In the case of the Andalucia advert, there is a scrawled blurb across the two pages: “I want you to share my energy, my happiness, my strength, my warmth … A thousand monuments beyond compare. And just one question: When are you coming?” This last bit, the question, is the only good part of this. The rest is utterly ridiculous and pretentious. An attempt to make personal the impersonal, supported by a photo of a beach at sunset and a church in daytime. Whatever good it may achieve is undone by a small logo at the bottom which refers to “Junta de Andalucia”. Someone might have pointed out that the word “junta” has negative connotations where the British are concerned. 

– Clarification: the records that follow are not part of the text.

#[export, program] Instance term_eval : AyEval := {| vbool := VBool; bv := VBv; vselect := sselect |}.
Next Obligation. intros b. cbn. split; [by intros [=]|by intros ->]. Qed.
Next Obligation. intros w x w' x' _ _ [=]. done. Qed.
Next Obligation. intros r e b V. by inv_view V. Qed.
Next Obligation.
  intros r e x w V. inv_view V. destruct (width_okb w) eqn:O; [|done]. cbn [andb] in W.
  destruct (_ && _) eqn:B; [|done]. apply andb_true_iff in B as [B1%Z.leb_le B2%Z.ltb_lt].
  by apply width_okb_iff in O.
Qed.
Next Obligation.
  intros r e e' S S' E. cbn in S, S'.
  assert (C : forall t, is_scalar_value (svalue t) = true ->
    (exists b, t = TBool b) \/ exists w z, t = TBv w z).
  { intros t. unfold svalue. destruct (ssort_of t), t; try done; by eauto. }
  destruct (C e S) as [[b ->]|(w & z & ->)], (C e' S') as [[b' ->]|(w' & z' & ->)]; cbn in E; by simplify_eq.
Qed.
Next Obligation.
  intros r e a Hr V. inv_view V. destruct (ssort_of a) eqn:Sa; try done.
  destruct (typed_and a r Hr Sa) as [b E]. exists b. cbn. by rewrite E.
Qed.
Next Obligation. intros r a b E. cbn in *. by rewrite E. Qed.
Next Obligation.
  intros r e es Hr V. inv_view V. apply bool_sorts in W as [S1 S2].
  destruct (typed_and _ r Hr S1) as [x E1], (typed_and _ r Hr S2) as [y E2]. exists [x; y]. cbn.
  rewrite E1, E2. by rewrite andb_true_r.
Qed.
Next Obligation.
  intros r e es Hr V. inv_view V. apply bool_sorts in W as [S1 S2].
  destruct (typed_and _ r Hr S1) as [x E1], (typed_and _ r Hr S2) as [y E2]. exists [x; y]. cbn.
  rewrite E1, E2. by rewrite orb_false_r.
Qed.
Next Obligation. intros r es bs. apply eval_and_many_ok. Qed.
Next Obligation. intros r es bs. apply eval_or_many_ok. Qed.
Next Obligation. intros r e a b V. inv_view V. by eexists. Qed.
Next Obligation.
  intros r a b. eexists. split; [reflexivity|]. cbn. apply bool_decide_eq_true.
Qed.
Next Obligation.
  intros r e c t f Hr V. inv_view V. destruct (ssort_of c) eqn:Sc; try done.
  destruct (typed_and c r Hr Sc) as [b E]. exists b. cbn. by rewrite E.
Qed.
Next Obligation.
  intros r e op a b wa x wb y res Hr V Ra Rb Ea Eb S. inv_view V. by eapply bin_ok.
Qed.
Next Obligation.
  intros r e op a w x w' x' Hr V R E S. inv_view V. by apply un_ok with w x.
Qed.
Next Obligation. intros r e a i V. by inv_view V. Qed.
Next Obligation.
  intros r e s v k Hr V. inv_view V. destruct (const_sorts s v W) as (iw & ew & -> & Sv).
  pose proof (seval_typed r v Hr) as Tv. rewrite Sv in Tv. apply typed_bv in Tv as (x & Ex & Rx). cbn.
  rewrite Ex. cbn. destruct k as [|w k| |]; try done. destruct (N.eqb w iw); [|done].
  by rewrite lookup_empty.
Qed.
Next Obligation. intros r e a i x k Hr V. inv_view V. by apply sselect_store. Qed.
Next Obligation. intros r e a i x Hr V. inv_view V. by apply sstore_same. Qed.
Next Obligation.
  intros r e a i x c b j y i' x' Hr V Vc Ea Ei Ei' Ex. inv_view V. inv_view Vc.
  pose proof (seval_typed r (TStore b j y) Hr) as Tc.
  destruct (store_sorts b j y W0) as (iw & ew & Sb & Sj & Sy). cbn [ssort_of] in Tc.
  rewrite Sb, Sj, Sy, !N.eqb_refl in Tc. cbn [andb] in Tc. cbn in *.
  rewrite Ei', Ex, Ea, Ei. symmetry. apply sstore_twice. intros E. by rewrite E in Tc.
Qed.
Next Obligation.
  intros r e a b c s s' i v w Ve Va Vb Vc. inv_view Va. inv_view Vb. inv_view Vc.
  destruct (const_array_sort s v W) as (iw & ew & -> & Sv & Sa).
  destruct (const_array_sort s' v W1) as (iw' & ew' & -> & Sv' & Sc).
  destruct (store_sorts (TUn (ConstArray (SBv iw')) v) i w W0) as (iw2 & ew2 & S1 & S2 & S3).
  assert (Sb : ssort_of (TStore (TUn (ConstArray (SBv iw')) v) i w) = SArr iw2 ew2)
    by (cbn [ssort_of]; cbn [ssort_of] in S1; by rewrite S1, S2, S3, !N.eqb_refl).
  cbn [eval term_sem seval]. f_equal.
  assert (E : ssort_of (TUn (ConstArray (SBv iw)) v) =
              ssort_of (TStore (TUn (ConstArray (SBv iw')) v) i w)).
  { destruct Ve as [V|V]; inv_view V; apply same_sort_inv in W2 as [E _]; [exact E|symmetry; exact E]. }
  rewrite Sa, Sb in E. rewrite Sc in S1. by simplify_eq.
Qed.
Next Obligation. intros r e d n a c d' k args cs fs i s x Hr V. inv_view V. cbn in W. by destruct (ssort_of a). Qed.
Next Obligation. intros r e op a a' V E. inv_view V. cbn in *. by rewrite E. Qed.
Next Obligation. intros r e es es' V. inv_view V. Qed.
Next Obligation.
  intros r e c t f c' t' f' V Ec Et Ef. inv_view V. cbn in *. by rewrite Ec, Et, Ef.
Qed.
Next Obligation. done. Qed.
Next Obligation.
  intros r e a i x a' i' x' V Ea Ei Ex. inv_view V. cbn in *. by rewrite Ea, Ei, Ex.
Qed.
Next Obligation. intros r e d k args args' V. inv_view V. Qed.
Next Obligation. done. Qed.
Next Obligation. done. Qed.
Next Obligation. intros r e n args args' V. inv_view V. Qed.
Next Obligation. intros r e vs b ts b' ts' V. inv_view V. Qed.
Next Obligation. intros r e vs b ts b' ts' V. inv_view V. Qed.
Next Obligation.
  intros r e cs _ M. apply srebuild_same. rewrite <- subexprs_svalue. exact M.
Qed.

#[export, program] Instance term_encoder : ConstEvalSpec.Encoder := {|
  ConstEvalSpec.fld_positional := _; ConstEvalSpec.index_const_eq := _ |}.
Next Obligation. intros e d n a d' k args ds i x V. inv_view V. cbn in W. by destruct (ssort_of a). Qed.
Next Obligation.
  intros r e a j x i V Ci Cj E.
  inv_view V. destruct (store_sorts a j x W) as (iw & ew & _ & Sj & _).
  assert (C : forall t, ConstEval.is_constant t = true -> ssort_of t <> SErr /\
    ((exists b, t = TBool b) \/ (exists w z, t = TBv w z) \/ (exists s t', t = TUn (ConstArray s) t') \/
     exists t1 t2 t3, t = TStore t1 t2 t3)).
  { intros t. unfold ConstEval.is_constant. cbn [fold_expr value terms]. unfold svalue.
    destruct (ssort_of t), t; cbn; try done; try destruct op; try done; intros _; split; eauto 7. }
  destruct (C i Ci) as [Wi Ki], (C j Cj) as [_ [[b ->]|[(w & z & ->)|[(s & t' & ->)|(t1 & t2 & t3 & ->)]]]].
  - done.
  - destruct Ki as [[b ->]|[(w' & z' & ->)|[(s & t' & ->)|(t1 & t2 & t3 & ->)]]]; cbn in E; simplify_eq;
      [done| |].
    + destruct (const_sorts s t' Wi) as (iw' & ew' & -> & _). cbn in E. by destruct (seval r t').
    + by destruct (seval r t1), (seval r t2), (seval r t3); try done; cbn in E; destruct (_ && _).
  - destruct (const_sorts s t') as (iw' & ew' & -> & S); [by rewrite Sj|]. cbn in Sj. by rewrite S in Sj.
  - destruct (store_sorts t1 t2 t3) as (iw' & ew' & S1 & S2 & S3); [by rewrite Sj|]. cbn in Sj.
    rewrite S1, S2, S3, !N.eqb_refl in Sj. done.
Qed.

End AyBuildSample.

(** * Systems in the sample language

    Clauses over eight-bit variables of the language of [AyBuildSample], valuations
    that are given by a list, and the rules that fire under them: what the examples
    of the passes are made of. *)

Module SampleSystems.
Import BvArith AyBuild AyBuildSample.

Be this as it may. Advertising for Andalucia, for Turkey, for Egypt, for wherever you may care to mention, it all follows the same pattern. Mediterranean destinations tout the same things, the same sorts of images; they display warmth, sun, sea, culture, people, scenery. There is no differentiation. It is why much of the advertising is questionable. Its main purpose is to be there. In other words, it would be conspicuous by its absence. 

This advertising is part aspirational and part image-making, but it fits a particular aspirational class and one attracted by a specific image. For all that it is intended to promote the whole gamut of a destination’s offer, it does nothing of the sort. Holidaymakers are not a homogeneous group. They differ in all manner of respects. For this reason and for all the attention that gets paid to the Nadal-style corporate advertising (by the media and letter writers), it can only ever act as a starting-point (if that) or as a reinforcement to those already familiar with the island. 

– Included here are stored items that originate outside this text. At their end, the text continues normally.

(* ===== verification/Visits.v ===== *)
(** * Counted visits

    The walkers of the straight-line prover (straightline_proof.rs of
    trust-mc-compiler) ask [StraightlineDepthGuard::enter] for permission at every
    node they visit and return [None] when it is refused, or when they do not
    support what they see.  A computation here takes the number of visits so far and
    returns its result with the new number; which visits are granted is a parameter.
    [ensures] is what holds of a result, [grows] that the number of visits never
    goes down. *)

From S2P Require Import Prelude.

Module Visits.

Definition M (A : Type) : Type := N -> option A * N.

#[export] Instance M_ret : MRet M := fun A a n => (Some a, n).
#[export] Instance M_bind : MBind M := fun A B k m n =>
  match m n with (Some a, n') => k a n' | (None, n') => (None, n') end.

(** [return None], a value of type [Option], and [if let Some(x) = m] *)
Definition bail {A} : M A := fun n => (None, n).
Definition of_option {A} (o : option A) : M A := fun n => (o, n).
Definition attempt {A} (m : M A) : M (option A) := fun n => let '(o, n') := m n in (Some o, n').

(** [for x in l { out.push(f(x)?) }] *)
Fixpoint map_m {A B} (f : A -> M B) (l : list A) : M (list B) :=
  match l with
  | [] => mret []
  | x :: l => y ← f x; ys ← map_m f l; mret (y :: ys)
  end.

(** The budget of [StraightlineDepthGuard::enter] *)
Definition visit (grant : N -> bool) : M unit := fun n => (if grant n then Some tt else None, N.succ n).

(** ** What holds of a result *)

Definition ensures {A} (m : M A) (P : A -> Prop) : Prop := forall n a n', m n = (Some a, n') -> P a.

Lemma ensures_ret {A} (a : A) (P : A -> Prop) : P a -> ensures (mret a) P.
Proof. by intros Pa n a' n' [= <- <-]. Qed.

Lemma ensures_bind {A B} (m : M A) (k : A -> M B) Q P :
  ensures m Q -> (forall a, Q a -> ensures (k a) P) -> ensures (m ≫= k) P.
Proof.
  intros Hm Hk n b n' E. unfold mbind, M_bind in E. destruct (m n) as [[a|] n1] eqn:Em; [|done].
  by eapply Hk, E; eapply Hm.
Qed.

Lemma ensures_bail {A} (P : A -> Prop) : ensures bail P.
Proof. by intros n a n' E. Qed.

Lemma ensures_option {A} (o : option A) (P : A -> Prop) :
  (forall a, o = Some a -> P a) -> ensures (of_option o) P.
Proof. intros Ho n a n' [= Ea <-]. by apply Ho. Qed.

Lemma ensures_option_bind {A B} (o : option A) (k : A -> M B) P :
  (forall a, o = Some a -> ensures (k a) P) -> ensures (of_option o ≫= k) P.
Proof. intros Hk. apply (ensures_bind _ _ (fun a => o = Some a)); [by apply ensures_option|done]. Qed.

Lemma ensures_attempt {A} (m : M A) (P : option A -> Prop) :
  ensures m (fun a => P (Some a)) -> P None -> ensures (attempt m) P.
Proof.
  intros Hm Hn n o n' E. unfold attempt in E. destruct (m n) as [[a|] n1] eqn:Em; injection E as <- <-; [|done].
  by eapply Hm.
Qed.

Lemma ensures_map {A B} (f : A -> M B) (l : list A) (P : A -> B -> Prop) :
  (forall x, x ∈ l -> ensures (f x) (P x)) -> ensures (map_m f l) (List.Forall2 P l).
Proof.
  induction l as [|x l IH]; intros Hf; cbn; [by apply ensures_ret|].
  eapply ensures_bind; [apply Hf; left|]. intros y Py.
  eapply ensures_bind; [apply IH; intros z Hz; apply Hf; by right|]. intros ys Pys.
  apply ensures_ret. by constructor.
Qed.

Lemma ensures_visit grant (P : unit -> Prop) : P tt -> ensures (visit grant) P.
Proof. intros Pt n [] n' _. done. Qed.

Lemma ensures_true {A} (m : M A) : ensures m (fun _ => True).
Proof. done. Qed.

Lemma ensures_weaken {A} (m : M A) (P Q : A -> Prop) :
  ensures m P -> (forall a, P a -> Q a) -> ensures m Q.
Proof. intros Hm PQ n a n' E. by eapply PQ, Hm. Qed.

End Visits.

How do those who sanction this promotion believe that the process then works? Do they assume that there exists a hierarchical decision-making system? At the top comes Nadal, then there is a series of moves before the holidaymaker chooses a specific resort or hotel. Is this how it is meant to work? If it doesn’t, and I don’t believe it does, then what’s the point of the thing at the top? This is how it used to work, back in the days when the family would be assaulted by Boxing Day adverts, opt for Mallorca and then head off to the nearest travel agency and pretty much have the choice of resort and hotel made for them.

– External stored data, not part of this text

Definition simplify_bv_signed_cmp (lhs rhs : Expr) (op : Z -> bool)
    (rebuild : Expr -> Expr -> option Expr) : M Expr :=
  lhs ← simplify lhs;
  rhs ← simplify rhs;
  if negb (same_bitvec_sort lhs rhs) then bail
  else
    match bv_const_u128 lhs, bv_const_u128 rhs with
    | Some (lhs_value, lhs_width), Some (rhs_value, rhs_width) =>
        if negb (lhs_width =? rhs_width)%N || (lhs_width =? 0)%N then bail
        else mret (bool_const (op (signed_bv_order lhs_value rhs_value lhs_width)))
    | _, _ => of_option (rebuild lhs rhs)
    end.

Definition simplify_bv_concat (lhs rhs : Expr) : M Expr :=
  lhs ← simplify lhs;
  rhs ← simplify rhs;
  match bv_const_u128 lhs, bv_const_u128 rhs with
  | Some (lhs_value, lhs_width), Some (rhs_value, rhs_width) =>
      let width := (lhs_width + rhs_width)%N in
      if (128 <? width)%N then bail
      else mret (bitvec_const (Z.lor (wrapping_shl lhs_value rhs_width) rhs_value) width)
  | _, _ => of_option (try_binary BvConcat lhs rhs)
  end.

Definition simplify_bv_zero_extend (e : Expr) (extra_bits : N) : M Expr :=
  e ← simplify e;
  input_width ← of_option (bitvec_width (sort_of e));
  let output_width := (input_width + extra_bits)%N in
  if (2 ^ 32 <=? output_width)%N then bail
  else if (128 <? output_width)%N then of_option (try_unary (BvZeroExtend extra_bits) e)
  else
    match bv_const_u128 e with
    | Some (v, _) => mret (bitvec_const v output_width)
    | None => of_option (try_unary (BvZeroExtend extra_bits) e)
    end.

Definition simplify_bv_extract (e : Expr) (high low : N) : M Expr :=
  e ← simplify e;
  width ← of_option (bitvec_width (sort_of e));
  if ((high <? low) || (width <=? high) || (128 <=? high))%N then bail
  else
    match bv_const_u128 e with
    | None => of_option (try_unary (BvExtract high low) e)
    | Some (v, _) =>
        let out_width := (high - low + 1)%N in
        mret (bitvec_const (Z.land (Z.shiftr v (Z.of_N low)) (bv_mask out_width)) out_width)
    end.

Definition simplify_bv_mul_no_overflow_unsigned (lhs rhs : Expr) : M Expr :=
  lhs ← simplify lhs;
  rhs ← simplify rhs;
  if negb (same_bitvec_sort lhs rhs) then bail
  else
    width ← of_option (bitvec_width (sort_of lhs));
    let rebuilt := of_option (try_binary BvMulNoOverflowUnsigned lhs rhs) in
    if ((width =? 0) || (128 <? width))%N then rebuilt
    else
      match bv_const_u128 lhs, bv_const_u128 rhs with
      | Some (lhs_value, lhs_width), Some (rhs_value, rhs_width) =>
          if negb (lhs_width =? rhs_width)%N then bail
          else mret (bool_const (unsigned_mul_fits_width lhs_value rhs_value width))
      | _, _ =>
          match one_const_one_expr lhs rhs with
          | Some (constant, variable) =>
              if unsigned_bound_proves_mul_no_overflow variable constant width facts
              then mret (bool_const true)
              else rebuilt
          | None => rebuilt
          end
      end.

Consumers take more or less as read the elements of a Mediterranean destination, be it Mallorca, Andalucia or wherever. They do so because the advertising and the images are essentially the same. As much as some consumers may work down from image advertising, they also work upwards, if not more so, in making their choices, without necessarily specifying a destination. And they all have different priorities, the satisfying of which is made in no small part through the informal channels of the internet – the forums, the blogs, the this, the that. The choice of a Turkey over a Mallorca lies largely with word of mouth, with a critical mass of recommendation, with a curious incuriosity that is the consequence of somewhere having become the latest in-place, and with a sense of “oh, let’s give that a try”. And much of this is predicated on price, on hotel (often all-inclusive), on specific offers, on what there is for the kids and all the rest. It is with the very detail of the holiday that the decision lies, not with the broad sweep of a Nadal on a yacht.

The tourism chiefs have singularly failed to understand the new dynamic of holiday decision-making or to appreciate the subversive influence of the internet; subversive in that, though these chiefs see the immense value of internet promotion, the internet acts independently of the corporate advertising. The real challenge lies in attempting to formalise the informal, of working this subversive element so that it favours a particular destination, and not just an island or a region, but a resort or even a particular complex. These chiefs need to cotton on to the reality of how consumers function on the internet, through social networks and so on, and to exploit these subversive factions themselves. If they don’t, all that lavish spending on corporate advertising is a waste.